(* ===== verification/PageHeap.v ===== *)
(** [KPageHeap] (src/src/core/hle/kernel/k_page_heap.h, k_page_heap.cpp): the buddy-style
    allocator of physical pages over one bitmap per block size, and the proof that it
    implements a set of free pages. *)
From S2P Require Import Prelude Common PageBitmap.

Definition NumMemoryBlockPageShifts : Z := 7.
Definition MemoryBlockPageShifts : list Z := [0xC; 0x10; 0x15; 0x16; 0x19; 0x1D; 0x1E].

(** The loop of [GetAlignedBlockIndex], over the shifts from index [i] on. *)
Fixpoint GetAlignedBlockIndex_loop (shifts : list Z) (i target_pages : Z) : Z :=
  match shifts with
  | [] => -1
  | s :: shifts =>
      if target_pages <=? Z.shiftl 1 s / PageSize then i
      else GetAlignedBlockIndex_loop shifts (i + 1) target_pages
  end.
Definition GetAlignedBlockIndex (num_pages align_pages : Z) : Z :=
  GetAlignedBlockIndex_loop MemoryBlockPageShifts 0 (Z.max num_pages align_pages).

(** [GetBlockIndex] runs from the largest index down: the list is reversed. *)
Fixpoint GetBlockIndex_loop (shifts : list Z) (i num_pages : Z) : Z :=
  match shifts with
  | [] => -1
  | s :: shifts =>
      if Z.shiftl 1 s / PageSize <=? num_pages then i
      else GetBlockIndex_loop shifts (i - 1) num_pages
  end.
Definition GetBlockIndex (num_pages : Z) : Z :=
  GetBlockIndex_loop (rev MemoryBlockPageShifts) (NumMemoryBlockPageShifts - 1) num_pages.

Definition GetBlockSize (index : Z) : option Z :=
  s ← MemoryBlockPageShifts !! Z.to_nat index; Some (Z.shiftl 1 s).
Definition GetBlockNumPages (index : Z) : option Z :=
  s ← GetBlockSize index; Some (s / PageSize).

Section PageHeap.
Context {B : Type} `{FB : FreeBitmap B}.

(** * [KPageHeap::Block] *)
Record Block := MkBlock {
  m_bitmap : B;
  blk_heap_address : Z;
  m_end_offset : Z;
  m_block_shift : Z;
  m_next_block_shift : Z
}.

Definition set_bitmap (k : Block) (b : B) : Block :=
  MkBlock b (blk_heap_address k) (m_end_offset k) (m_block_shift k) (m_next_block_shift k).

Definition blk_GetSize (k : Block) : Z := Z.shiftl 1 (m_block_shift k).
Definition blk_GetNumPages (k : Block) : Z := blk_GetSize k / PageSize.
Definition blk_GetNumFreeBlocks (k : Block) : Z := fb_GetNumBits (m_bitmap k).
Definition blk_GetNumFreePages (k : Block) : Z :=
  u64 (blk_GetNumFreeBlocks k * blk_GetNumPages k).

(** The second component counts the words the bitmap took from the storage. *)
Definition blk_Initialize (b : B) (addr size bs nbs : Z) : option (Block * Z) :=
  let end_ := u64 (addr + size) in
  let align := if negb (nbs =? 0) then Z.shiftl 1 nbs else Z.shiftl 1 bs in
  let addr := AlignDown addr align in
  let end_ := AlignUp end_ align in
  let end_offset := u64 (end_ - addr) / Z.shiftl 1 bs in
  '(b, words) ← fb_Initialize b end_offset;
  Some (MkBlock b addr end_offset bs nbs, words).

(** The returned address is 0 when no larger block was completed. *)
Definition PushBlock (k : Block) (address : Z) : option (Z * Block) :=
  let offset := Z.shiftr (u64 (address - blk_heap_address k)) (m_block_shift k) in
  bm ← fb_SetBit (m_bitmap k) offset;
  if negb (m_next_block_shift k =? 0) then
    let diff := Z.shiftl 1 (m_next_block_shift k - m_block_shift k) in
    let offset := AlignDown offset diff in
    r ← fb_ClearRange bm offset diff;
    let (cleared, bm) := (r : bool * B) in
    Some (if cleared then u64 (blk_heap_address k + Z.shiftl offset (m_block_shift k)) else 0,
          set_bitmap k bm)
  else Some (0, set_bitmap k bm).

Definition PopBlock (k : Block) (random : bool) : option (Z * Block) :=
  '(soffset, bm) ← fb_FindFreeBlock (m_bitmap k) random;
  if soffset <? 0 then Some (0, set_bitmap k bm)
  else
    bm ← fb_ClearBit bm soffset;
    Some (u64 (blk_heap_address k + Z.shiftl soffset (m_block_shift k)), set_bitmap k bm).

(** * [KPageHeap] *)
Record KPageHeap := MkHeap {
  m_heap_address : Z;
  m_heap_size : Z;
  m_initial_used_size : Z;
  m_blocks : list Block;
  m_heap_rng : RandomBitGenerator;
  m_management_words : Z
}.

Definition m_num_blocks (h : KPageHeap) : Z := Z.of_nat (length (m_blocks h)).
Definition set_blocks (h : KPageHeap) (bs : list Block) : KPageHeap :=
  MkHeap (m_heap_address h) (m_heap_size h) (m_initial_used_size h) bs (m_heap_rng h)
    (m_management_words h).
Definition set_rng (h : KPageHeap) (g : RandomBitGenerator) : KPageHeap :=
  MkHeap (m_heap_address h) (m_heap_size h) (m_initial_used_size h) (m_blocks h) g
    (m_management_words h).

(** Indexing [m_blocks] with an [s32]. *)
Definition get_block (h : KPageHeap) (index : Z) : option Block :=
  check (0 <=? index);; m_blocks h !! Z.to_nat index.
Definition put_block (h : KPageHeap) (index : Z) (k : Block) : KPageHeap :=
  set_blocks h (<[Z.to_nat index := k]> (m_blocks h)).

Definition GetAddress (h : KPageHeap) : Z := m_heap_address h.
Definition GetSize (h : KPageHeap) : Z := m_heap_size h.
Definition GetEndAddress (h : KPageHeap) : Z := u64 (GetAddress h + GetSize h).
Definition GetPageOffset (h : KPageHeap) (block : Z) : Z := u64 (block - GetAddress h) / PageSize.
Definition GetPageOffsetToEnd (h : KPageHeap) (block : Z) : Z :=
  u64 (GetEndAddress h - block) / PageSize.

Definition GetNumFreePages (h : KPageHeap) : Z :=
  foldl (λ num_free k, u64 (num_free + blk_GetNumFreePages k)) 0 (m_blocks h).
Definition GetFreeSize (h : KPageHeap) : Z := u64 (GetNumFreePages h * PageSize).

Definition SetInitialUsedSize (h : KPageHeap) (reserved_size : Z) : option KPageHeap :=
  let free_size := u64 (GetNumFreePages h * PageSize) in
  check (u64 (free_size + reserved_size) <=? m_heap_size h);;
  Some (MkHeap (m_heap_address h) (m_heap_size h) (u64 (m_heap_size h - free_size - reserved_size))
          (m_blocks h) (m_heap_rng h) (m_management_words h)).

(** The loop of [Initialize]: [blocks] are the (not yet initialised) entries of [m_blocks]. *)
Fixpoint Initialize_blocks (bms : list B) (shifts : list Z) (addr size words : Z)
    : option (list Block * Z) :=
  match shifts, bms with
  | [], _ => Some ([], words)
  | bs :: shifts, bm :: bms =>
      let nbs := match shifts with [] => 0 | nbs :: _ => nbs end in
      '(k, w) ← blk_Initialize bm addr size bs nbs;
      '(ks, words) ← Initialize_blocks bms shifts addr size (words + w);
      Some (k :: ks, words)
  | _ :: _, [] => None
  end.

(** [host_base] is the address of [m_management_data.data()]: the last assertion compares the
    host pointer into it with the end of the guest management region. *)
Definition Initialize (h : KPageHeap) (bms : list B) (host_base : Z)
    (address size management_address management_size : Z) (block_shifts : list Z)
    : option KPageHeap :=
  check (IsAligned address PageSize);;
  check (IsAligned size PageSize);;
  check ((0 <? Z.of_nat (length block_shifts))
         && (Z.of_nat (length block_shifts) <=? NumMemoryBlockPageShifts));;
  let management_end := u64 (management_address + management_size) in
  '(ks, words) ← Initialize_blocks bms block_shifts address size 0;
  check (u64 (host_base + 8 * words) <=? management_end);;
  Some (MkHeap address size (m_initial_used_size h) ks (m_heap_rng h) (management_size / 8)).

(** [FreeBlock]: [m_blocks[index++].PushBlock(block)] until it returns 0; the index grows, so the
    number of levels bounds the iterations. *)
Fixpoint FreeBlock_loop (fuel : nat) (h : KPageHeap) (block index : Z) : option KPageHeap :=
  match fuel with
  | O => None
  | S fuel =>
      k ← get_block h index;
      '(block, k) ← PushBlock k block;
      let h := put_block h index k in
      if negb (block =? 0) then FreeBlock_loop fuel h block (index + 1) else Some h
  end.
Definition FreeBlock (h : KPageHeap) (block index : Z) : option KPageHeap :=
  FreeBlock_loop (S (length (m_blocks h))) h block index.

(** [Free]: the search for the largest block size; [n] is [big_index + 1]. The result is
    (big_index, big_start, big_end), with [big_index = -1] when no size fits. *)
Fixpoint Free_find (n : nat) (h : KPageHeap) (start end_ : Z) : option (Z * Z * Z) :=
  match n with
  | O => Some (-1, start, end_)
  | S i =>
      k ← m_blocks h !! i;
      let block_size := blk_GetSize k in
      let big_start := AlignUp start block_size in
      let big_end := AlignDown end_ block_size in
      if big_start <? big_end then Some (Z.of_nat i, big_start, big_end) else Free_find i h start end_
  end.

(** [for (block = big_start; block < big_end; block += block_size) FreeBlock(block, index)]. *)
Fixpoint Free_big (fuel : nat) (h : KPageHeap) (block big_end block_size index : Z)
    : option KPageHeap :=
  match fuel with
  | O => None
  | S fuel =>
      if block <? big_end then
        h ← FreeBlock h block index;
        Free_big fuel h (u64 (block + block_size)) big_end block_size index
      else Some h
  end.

※ ※ ※

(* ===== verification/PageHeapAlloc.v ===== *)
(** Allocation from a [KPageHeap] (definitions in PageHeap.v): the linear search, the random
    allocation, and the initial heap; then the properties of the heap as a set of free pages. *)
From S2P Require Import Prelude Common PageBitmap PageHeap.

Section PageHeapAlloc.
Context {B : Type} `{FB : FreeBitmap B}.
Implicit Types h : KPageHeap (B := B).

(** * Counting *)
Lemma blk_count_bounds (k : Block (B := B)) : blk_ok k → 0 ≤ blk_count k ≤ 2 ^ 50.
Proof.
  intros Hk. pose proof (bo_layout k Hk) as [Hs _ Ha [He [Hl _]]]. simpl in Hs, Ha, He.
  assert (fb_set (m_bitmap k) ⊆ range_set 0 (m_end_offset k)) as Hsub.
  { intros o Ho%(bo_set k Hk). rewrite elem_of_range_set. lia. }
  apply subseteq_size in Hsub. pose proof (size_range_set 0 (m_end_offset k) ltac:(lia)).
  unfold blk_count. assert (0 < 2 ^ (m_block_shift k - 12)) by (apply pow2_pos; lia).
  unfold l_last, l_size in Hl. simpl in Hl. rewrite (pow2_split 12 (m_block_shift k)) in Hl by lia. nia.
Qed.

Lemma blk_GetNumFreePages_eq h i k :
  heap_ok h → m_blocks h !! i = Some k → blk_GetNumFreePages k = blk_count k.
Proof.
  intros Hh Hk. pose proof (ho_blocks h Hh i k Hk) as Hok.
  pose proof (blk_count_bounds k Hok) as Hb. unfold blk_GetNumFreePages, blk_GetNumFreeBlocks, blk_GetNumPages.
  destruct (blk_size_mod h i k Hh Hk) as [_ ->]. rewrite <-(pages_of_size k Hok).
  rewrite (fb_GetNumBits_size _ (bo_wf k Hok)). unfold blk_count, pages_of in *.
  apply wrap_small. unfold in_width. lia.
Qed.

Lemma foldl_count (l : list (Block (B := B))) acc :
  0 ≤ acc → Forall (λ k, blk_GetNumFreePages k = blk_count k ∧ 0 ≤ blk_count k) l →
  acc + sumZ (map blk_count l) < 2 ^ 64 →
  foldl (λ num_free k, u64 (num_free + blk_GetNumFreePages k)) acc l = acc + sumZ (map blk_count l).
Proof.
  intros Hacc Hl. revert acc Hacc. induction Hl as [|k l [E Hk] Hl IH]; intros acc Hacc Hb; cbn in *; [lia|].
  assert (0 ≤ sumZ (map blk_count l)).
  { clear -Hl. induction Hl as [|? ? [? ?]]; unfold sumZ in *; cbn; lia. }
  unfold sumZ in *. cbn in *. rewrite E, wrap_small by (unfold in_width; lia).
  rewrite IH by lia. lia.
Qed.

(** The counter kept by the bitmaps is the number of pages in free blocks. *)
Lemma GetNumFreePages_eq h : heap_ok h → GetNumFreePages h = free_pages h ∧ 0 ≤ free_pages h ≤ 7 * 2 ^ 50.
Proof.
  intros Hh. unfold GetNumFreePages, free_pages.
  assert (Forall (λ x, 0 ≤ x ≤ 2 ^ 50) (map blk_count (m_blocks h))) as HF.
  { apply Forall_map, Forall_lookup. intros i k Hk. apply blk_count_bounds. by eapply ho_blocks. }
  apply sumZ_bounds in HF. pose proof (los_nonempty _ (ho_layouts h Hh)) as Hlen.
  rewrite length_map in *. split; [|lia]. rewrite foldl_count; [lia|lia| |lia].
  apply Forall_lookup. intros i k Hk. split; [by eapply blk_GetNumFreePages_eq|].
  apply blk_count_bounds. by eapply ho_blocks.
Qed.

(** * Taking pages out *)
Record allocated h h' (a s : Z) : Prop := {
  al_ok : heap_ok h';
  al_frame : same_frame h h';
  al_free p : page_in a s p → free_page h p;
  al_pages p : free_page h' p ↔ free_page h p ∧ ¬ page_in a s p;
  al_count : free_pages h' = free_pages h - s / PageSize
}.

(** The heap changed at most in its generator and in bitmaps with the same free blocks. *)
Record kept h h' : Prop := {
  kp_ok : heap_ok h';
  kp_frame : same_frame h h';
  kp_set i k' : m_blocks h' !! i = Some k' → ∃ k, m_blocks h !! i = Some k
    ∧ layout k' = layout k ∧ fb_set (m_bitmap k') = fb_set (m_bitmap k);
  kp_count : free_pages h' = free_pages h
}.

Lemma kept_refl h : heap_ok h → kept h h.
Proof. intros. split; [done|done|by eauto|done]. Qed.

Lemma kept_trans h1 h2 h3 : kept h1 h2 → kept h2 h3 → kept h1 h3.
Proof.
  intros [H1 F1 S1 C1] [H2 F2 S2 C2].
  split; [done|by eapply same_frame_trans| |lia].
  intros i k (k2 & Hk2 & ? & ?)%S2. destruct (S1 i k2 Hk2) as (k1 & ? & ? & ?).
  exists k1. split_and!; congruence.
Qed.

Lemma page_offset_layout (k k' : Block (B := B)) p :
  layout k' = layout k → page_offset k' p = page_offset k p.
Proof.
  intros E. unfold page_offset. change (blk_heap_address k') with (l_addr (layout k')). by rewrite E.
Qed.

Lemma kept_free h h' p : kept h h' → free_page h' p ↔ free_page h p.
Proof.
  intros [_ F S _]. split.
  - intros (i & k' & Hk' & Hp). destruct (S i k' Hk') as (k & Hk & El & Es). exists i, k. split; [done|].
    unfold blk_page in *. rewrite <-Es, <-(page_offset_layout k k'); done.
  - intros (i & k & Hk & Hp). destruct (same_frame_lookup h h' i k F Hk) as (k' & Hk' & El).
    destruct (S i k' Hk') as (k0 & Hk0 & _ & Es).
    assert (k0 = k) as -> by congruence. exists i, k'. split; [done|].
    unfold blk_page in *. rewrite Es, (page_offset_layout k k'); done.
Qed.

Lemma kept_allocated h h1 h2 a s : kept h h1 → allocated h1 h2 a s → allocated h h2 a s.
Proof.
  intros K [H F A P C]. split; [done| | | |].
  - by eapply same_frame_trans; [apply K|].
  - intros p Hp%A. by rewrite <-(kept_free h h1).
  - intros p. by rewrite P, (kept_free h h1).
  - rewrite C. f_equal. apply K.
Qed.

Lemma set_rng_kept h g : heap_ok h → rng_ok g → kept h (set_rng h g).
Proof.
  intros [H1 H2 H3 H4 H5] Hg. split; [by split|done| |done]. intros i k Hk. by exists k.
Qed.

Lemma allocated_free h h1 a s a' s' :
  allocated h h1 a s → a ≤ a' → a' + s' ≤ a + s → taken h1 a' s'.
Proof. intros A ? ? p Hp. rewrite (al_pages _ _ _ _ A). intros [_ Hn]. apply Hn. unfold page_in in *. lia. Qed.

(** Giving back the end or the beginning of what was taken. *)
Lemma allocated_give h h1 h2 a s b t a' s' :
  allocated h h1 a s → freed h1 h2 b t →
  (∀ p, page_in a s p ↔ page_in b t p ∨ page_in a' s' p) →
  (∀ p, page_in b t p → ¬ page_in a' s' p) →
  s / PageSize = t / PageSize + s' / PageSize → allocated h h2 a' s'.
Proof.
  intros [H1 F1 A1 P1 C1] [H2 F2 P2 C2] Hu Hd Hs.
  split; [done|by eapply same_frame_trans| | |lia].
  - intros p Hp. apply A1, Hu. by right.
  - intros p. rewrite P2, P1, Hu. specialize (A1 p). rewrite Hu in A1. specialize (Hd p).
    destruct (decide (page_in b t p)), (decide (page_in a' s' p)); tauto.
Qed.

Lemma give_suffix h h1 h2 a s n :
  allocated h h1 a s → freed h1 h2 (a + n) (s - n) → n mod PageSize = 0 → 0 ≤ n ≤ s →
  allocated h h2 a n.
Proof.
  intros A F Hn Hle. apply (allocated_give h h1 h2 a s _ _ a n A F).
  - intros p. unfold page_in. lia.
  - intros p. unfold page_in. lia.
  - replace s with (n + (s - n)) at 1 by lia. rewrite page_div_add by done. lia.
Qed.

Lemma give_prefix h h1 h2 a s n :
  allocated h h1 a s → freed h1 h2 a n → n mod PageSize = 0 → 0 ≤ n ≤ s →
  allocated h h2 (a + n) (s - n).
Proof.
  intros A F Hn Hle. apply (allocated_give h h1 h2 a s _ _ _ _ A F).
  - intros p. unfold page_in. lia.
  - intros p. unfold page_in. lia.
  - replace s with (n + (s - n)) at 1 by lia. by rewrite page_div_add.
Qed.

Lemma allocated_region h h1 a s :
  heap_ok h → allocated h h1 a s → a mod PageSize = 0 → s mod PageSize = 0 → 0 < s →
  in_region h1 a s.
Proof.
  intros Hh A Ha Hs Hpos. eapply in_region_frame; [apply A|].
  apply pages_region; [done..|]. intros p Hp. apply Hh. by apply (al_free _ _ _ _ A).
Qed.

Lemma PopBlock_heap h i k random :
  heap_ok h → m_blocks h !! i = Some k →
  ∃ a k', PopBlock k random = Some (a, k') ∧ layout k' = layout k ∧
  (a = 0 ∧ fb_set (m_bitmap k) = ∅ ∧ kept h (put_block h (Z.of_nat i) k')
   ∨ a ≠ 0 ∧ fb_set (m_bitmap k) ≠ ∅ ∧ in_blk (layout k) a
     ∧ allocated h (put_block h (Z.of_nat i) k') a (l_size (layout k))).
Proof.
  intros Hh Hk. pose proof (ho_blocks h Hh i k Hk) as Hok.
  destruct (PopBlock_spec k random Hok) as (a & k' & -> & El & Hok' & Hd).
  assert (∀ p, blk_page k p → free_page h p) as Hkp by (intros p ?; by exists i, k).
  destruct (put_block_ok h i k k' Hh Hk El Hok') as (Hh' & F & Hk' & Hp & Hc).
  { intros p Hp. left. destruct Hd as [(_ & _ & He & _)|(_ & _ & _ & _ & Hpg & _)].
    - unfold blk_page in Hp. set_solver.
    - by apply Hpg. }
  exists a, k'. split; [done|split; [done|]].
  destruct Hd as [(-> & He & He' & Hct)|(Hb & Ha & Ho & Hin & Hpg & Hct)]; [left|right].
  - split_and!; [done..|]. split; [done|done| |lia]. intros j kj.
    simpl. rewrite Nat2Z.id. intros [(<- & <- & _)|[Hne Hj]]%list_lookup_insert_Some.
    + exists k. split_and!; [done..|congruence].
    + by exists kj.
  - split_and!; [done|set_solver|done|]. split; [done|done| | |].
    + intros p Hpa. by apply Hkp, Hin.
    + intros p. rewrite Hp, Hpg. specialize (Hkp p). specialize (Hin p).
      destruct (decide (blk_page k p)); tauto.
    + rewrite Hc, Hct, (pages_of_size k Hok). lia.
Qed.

※ ※ ※

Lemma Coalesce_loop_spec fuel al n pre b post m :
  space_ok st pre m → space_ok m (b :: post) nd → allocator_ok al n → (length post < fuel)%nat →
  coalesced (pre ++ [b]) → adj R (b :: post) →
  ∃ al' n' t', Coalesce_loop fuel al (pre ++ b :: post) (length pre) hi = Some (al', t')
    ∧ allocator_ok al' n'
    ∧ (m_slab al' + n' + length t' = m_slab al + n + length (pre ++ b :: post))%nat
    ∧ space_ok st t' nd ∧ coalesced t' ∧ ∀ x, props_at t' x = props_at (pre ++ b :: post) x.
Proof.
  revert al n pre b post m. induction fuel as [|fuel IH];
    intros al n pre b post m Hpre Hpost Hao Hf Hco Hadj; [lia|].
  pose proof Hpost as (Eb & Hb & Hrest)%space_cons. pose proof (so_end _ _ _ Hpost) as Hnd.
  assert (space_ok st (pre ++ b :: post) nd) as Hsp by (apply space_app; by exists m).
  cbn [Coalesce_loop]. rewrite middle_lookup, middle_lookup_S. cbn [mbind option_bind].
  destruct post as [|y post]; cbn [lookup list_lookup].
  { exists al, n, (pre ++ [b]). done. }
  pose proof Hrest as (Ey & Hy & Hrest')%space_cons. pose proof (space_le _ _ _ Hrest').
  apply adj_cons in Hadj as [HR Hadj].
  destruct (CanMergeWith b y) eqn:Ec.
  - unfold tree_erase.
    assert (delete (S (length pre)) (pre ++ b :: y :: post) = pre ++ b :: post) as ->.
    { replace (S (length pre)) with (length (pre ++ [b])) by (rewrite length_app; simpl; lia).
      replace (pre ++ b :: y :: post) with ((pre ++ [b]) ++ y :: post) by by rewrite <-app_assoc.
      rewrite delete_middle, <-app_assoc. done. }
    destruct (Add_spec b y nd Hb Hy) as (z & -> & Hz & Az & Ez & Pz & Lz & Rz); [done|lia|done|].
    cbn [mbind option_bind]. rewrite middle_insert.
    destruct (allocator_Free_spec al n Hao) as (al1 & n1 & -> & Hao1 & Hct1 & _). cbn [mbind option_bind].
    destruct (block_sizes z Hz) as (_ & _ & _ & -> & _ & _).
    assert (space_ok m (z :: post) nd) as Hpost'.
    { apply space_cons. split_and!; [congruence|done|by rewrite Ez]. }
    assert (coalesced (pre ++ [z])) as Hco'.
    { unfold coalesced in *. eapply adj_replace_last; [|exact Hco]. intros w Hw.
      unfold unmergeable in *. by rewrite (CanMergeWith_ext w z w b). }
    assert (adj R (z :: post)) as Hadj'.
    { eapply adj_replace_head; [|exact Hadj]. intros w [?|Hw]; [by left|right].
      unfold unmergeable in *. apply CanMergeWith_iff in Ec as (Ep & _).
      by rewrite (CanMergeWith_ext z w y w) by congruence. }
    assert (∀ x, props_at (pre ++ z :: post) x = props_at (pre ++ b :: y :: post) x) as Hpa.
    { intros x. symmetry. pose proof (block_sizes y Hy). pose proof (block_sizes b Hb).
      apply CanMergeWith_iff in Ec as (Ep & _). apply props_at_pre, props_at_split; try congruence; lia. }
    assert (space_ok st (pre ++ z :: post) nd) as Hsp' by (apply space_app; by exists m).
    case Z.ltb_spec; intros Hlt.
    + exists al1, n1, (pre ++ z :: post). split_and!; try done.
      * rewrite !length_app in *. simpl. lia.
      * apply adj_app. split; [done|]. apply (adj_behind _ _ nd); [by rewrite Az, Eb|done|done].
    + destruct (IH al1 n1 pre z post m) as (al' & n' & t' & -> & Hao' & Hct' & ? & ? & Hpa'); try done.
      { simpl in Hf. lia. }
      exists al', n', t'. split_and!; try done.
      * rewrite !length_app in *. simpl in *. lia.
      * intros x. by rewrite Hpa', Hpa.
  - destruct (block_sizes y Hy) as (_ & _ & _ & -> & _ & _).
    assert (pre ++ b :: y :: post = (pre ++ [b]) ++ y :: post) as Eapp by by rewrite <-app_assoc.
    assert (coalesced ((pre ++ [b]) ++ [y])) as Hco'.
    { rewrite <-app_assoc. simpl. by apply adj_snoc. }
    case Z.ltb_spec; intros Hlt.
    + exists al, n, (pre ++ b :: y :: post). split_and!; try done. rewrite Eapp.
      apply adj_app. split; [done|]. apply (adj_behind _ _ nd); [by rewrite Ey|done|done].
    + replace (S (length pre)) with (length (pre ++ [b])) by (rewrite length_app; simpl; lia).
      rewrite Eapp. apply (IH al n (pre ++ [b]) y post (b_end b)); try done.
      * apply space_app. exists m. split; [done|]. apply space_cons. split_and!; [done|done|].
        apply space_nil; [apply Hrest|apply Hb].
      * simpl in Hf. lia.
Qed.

※ ※ ※

## Aim of the exercise
Proceeding from the line containing "Lemma GetNumFreePages_eq h" through the line containing "assert (Forall (λ", transcribe the lines above exactly, both end lines included.

## Finished exercise
Lemma GetNumFreePages_eq h : heap_ok h → GetNumFreePages h = free_pages h ∧ 0 ≤ free_pages h ≤ 7 * 2 ^ 50.
Proof.
  intros Hh. unfold GetNumFreePages, free_pages.
  assert (Forall (λ x, 0 ≤ x ≤ 2 ^ 50) (map blk_count (m_blocks h))) as HF.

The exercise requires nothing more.